§ Directions for this task: Everything from the line with "dictionaries of [server.py]" down to the last line of the material below must be written out exactly. Leave out all other lines.

§ Supplied material:
------------------------

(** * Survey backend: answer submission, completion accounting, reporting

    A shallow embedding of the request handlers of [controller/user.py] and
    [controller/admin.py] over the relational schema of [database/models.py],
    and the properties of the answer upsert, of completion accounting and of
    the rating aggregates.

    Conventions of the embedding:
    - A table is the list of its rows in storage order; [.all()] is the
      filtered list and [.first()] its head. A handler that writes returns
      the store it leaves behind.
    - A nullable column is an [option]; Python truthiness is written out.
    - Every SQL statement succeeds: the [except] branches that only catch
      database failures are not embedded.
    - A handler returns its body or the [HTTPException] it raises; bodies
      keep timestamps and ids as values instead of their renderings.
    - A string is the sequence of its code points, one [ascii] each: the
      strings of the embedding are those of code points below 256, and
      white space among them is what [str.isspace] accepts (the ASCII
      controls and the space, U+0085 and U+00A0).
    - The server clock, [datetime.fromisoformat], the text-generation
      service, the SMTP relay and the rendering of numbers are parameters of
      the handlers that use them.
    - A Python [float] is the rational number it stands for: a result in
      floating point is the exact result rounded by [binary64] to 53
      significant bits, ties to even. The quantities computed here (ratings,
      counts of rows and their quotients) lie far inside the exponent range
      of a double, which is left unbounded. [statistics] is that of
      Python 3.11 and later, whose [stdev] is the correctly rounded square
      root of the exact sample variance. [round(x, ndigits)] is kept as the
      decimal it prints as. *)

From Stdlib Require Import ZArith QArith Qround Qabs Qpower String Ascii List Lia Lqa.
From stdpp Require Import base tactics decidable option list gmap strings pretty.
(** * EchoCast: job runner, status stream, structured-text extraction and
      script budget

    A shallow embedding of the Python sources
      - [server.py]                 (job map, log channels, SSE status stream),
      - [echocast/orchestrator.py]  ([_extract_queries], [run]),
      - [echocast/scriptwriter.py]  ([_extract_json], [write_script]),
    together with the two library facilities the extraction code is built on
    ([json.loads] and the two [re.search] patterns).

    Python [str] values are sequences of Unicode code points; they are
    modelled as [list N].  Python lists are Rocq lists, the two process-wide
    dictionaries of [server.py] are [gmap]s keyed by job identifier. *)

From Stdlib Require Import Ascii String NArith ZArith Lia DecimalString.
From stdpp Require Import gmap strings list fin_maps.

------------------------

§ Output below:
    dictionaries of [server.py] are [gmap]s keyed by job identifier. *)

From Stdlib Require Import Ascii String NArith ZArith Lia DecimalString.
From stdpp Require Import gmap strings list fin_maps.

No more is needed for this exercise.